How Burnley’s Tim Bobbin pub got its name

Peek into the Past finds itself in the Ightenhill area but, this time, we are going to visit its famous pub, the Tim Bobbin.
A later postcard view of the Tim Bobbin Hotel in Burnley.A later postcard view of the Tim Bobbin Hotel in Burnley.
A later postcard view of the Tim Bobbin Hotel in Burnley.

I have been asked to write about the pubs of Burnley and district on numerous occasions but have been reluctant to do so because there are a number of local people who know much more about our pubs than I do. One of them is my old friend Jack Nadin whose book, “Burnley Inns and Taverns”, in the Images of England Series, Tempus, 2007, is not only a delight but it is very useful when contemplating writing anything on the subject. I hope Jack does not mind but I have taken some of the information for this article from his book.

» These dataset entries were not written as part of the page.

(** * Device command server: connection registry and message relay

    A shallow embedding of [main.py], the FastAPI backend that relays
    commands from [POST /send] to devices connected on [/ws/{device_id}].

    The handlers are coroutines.  Between two [await]s a coroutine runs
    alone on the event loop and reads or writes the module globals; at an
    [await] it is suspended and anything else may run.  A handler is
    therefore a tree whose inner nodes are reads and writes of the globals
    and awaited calls on a WebSocket, and whose leaves are a returned value
    or a raised exception. *)

From Stdlib Require Import String Ascii List Bool ZArith Lia SpecFloat.
From ExtLib Require Import Structures.Monad.
Import ListNotations.
Import MonadNotation.
Local Open Scope string_scope.
Local Open Scope list_scope.
Local Open Scope monad_scope.

Set Implicit Arguments.

(** ** Python values *)

(** A [dict] keeps its keys in insertion order and holds each key once. *)
Definition dict (V : Type) : Type := list (string * V).

Section Dict.
Variable V : Type.

(** [d.get(k)] *)
Fixpoint dict_get (k : string) (d : dict V) : option V :=
  match d with
  | [] => None
  | (k', v) :: d' => if String.eqb k k' then Some v else dict_get k d'
  end.

(** [k in d] *)
Definition dict_contains (k : string) (d : dict V) : bool :=
  match dict_get k d with Some _ => true | None => false end.

(** [d[k] = v]: an existing key keeps its place, a new one goes last. *)
Fixpoint dict_setitem (k : string) (v : V) (d : dict V) : dict V :=
  match d with
  | [] => [(k, v)]
  | (k', v') :: d' =>
      if String.eqb k k' then (k, v) :: d' else (k', v') :: dict_setitem k v d'
  end.

(** What [del d[k]] leaves when [k] is a key of [d]. *)
Definition dict_remove (k : string) (d : dict V) : dict V :=
  filter (fun kv => negb (String.eqb k (fst kv))) d.

(** [list(d.keys())] *)
Definition dict_keys (d : dict V) : list string := map fst d.

(** [len(d)] *)
Definition dict_len (d : dict V) : nat := length d.
(** * zcbit: a zero-copy bit vector over a borrowed byte buffer

    Shallow embedding of [bitvec.go] and verification of its contract.

    Machine integers are modelled as [Z] with explicit wrap-around: a
    [uint64] (and Go's [uint] on the 64-bit targets the package's word
    size is written for) is a [Z] in [0, 2^64); [int] is a [Z] in
    [-2^63, 2^63).  The word slice [b.vec] is a [list Z] indexed with
    stdpp's lookup and updated in place with stdpp's insert; methods
    that mutate the receiver return the new vector next to their
    result. *)

From Stdlib Require Import ZArith Lia Bool List.
From Stdlib Require Strings.Byte.
From stdpp Require Import base list.

Local Open Scope Z_scope.

(** ** Machine arithmetic *)

Module Word.

Definition modulus : Z := 2 ^ 64.

(** A value of type [uint64] / [uint]. *)
Definition is_uint64 (x : Z) : Prop := 0 <= x < modulus.

(** Conversion to (or arithmetic result in) an unsigned 64-bit type. *)
Definition to_uint (x : Z) : Z := x mod modulus.

(** Conversion to (or arithmetic result in) the signed type [int]. *)
Definition to_int (x : Z) : Z := (x + 2 ^ 63) mod modulus - 2 ^ 63.

(** [x << s] on [uint64]: bits shifted out at the top are lost. *)
Definition shl (x s : Z) : Z := to_uint (Z.shiftl x s).

(** [x >> s] on [uint64]. *)
Definition shr (x s : Z) : Z := Z.shiftr x s.

(** [^x] on [uint64]. *)
Definition not (x : Z) : Z := Z.lxor x (modulus - 1).

(** [x &^ y] on [uint64]. *)
Definition andnot (x y : Z) : Z := Z.land x (not y).

End Word.

(** ** [math/bits] *)

Module bits.

Fixpoint ctz_pos (p : positive) : Z :=
  match p with
  | xO q => 1 + ctz_pos q
  | _ => 0
  end.

(** [bits.TrailingZeros64]: the number of trailing zero bits of [x];
    64 for [x = 0]. *)
Definition TrailingZeros64 (x : Z) : Z :=
  match x with
  | Zpos p => ctz_pos p
  | _ => 64
  end.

The Tim Bobbin is undoubtedly the best of our local pubs with which to start this occasional series, as the name is so rare. The name derives from the caricaturist and satirical poet whose real name was John Collier. He used the name “Tim Bobbin” (or Timothy/Timmus Bobbin) in his works of prose and poetry which were often written in the Lancashire dialect or, more accurately, the dialect of South-east Lancashire where he lived for much of his life.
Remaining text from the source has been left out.